**Try it**
Write out the stretch of lines below that begins at the line with "(** [a[i] = v]; a write" and ends at the line with "Record kern_column_store : Type", including both, exactly as given and nothing more.

**Available records**
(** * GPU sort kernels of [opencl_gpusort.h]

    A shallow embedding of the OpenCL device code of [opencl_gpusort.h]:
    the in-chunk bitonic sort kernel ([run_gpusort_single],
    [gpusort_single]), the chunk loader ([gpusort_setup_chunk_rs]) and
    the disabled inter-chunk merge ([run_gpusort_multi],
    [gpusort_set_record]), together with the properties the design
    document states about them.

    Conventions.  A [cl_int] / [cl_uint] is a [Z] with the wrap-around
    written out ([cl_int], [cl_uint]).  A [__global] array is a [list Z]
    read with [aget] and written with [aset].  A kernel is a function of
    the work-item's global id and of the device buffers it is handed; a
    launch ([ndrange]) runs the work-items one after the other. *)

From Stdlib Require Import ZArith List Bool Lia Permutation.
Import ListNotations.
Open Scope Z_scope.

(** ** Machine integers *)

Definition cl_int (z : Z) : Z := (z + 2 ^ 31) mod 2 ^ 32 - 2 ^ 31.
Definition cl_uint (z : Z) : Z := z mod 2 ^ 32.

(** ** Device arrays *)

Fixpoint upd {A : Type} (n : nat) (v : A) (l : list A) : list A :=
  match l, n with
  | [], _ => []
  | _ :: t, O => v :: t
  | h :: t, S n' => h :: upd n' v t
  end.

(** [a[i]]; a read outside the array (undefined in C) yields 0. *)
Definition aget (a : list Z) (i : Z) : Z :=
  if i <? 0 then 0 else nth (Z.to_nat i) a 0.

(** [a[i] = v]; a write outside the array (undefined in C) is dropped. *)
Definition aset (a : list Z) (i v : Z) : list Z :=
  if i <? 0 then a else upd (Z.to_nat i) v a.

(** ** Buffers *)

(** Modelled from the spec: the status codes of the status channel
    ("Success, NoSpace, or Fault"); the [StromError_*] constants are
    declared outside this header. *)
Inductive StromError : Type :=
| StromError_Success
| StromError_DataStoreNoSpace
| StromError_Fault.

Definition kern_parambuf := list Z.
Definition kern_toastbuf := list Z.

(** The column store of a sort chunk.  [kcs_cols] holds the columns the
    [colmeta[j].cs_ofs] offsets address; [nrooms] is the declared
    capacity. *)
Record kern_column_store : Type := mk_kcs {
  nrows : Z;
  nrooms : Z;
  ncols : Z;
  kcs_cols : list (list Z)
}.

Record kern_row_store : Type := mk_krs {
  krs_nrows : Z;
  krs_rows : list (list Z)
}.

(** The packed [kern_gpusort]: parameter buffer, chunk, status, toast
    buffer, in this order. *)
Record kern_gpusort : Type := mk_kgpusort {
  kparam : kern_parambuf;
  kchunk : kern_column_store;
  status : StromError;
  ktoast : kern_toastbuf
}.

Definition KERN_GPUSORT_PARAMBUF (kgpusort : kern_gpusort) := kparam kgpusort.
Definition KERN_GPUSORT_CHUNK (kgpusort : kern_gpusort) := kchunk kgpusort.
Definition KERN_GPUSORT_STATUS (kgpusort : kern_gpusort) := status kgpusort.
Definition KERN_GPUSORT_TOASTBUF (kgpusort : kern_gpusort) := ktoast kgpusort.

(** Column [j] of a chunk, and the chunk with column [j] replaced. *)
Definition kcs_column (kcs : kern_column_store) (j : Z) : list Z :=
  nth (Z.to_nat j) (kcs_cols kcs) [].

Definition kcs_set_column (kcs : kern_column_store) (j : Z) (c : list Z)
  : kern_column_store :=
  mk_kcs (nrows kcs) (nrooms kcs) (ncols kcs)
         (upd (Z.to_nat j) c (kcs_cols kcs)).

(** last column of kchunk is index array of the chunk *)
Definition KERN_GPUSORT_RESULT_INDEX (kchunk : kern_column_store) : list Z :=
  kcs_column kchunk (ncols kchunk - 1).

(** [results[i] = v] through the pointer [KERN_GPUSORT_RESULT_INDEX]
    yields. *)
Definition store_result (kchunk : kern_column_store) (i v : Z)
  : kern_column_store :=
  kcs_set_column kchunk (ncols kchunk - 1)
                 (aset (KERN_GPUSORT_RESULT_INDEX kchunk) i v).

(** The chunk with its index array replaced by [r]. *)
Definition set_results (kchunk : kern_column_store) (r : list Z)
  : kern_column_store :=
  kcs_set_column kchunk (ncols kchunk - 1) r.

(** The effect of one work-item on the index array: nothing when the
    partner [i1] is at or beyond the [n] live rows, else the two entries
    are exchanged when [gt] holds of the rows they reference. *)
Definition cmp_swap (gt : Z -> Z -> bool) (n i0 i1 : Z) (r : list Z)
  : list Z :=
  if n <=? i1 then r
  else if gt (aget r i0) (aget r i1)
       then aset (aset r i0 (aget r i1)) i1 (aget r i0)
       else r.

**Task answer**
(** [a[i] = v]; a write outside the array (undefined in C) is dropped. *)
Definition aset (a : list Z) (i v : Z) : list Z :=
  if i <? 0 then a else upd (Z.to_nat i) v a.

(** ** Buffers *)

(** Modelled from the spec: the status codes of the status channel
    ("Success, NoSpace, or Fault"); the [StromError_*] constants are
    declared outside this header. *)
Inductive StromError : Type :=
| StromError_Success
| StromError_DataStoreNoSpace
| StromError_Fault.

Definition kern_parambuf := list Z.
Definition kern_toastbuf := list Z.

(** The column store of a sort chunk.  [kcs_cols] holds the columns the
    [colmeta[j].cs_ofs] offsets address; [nrooms] is the declared
    capacity. *)
Record kern_column_store : Type := mk_kcs {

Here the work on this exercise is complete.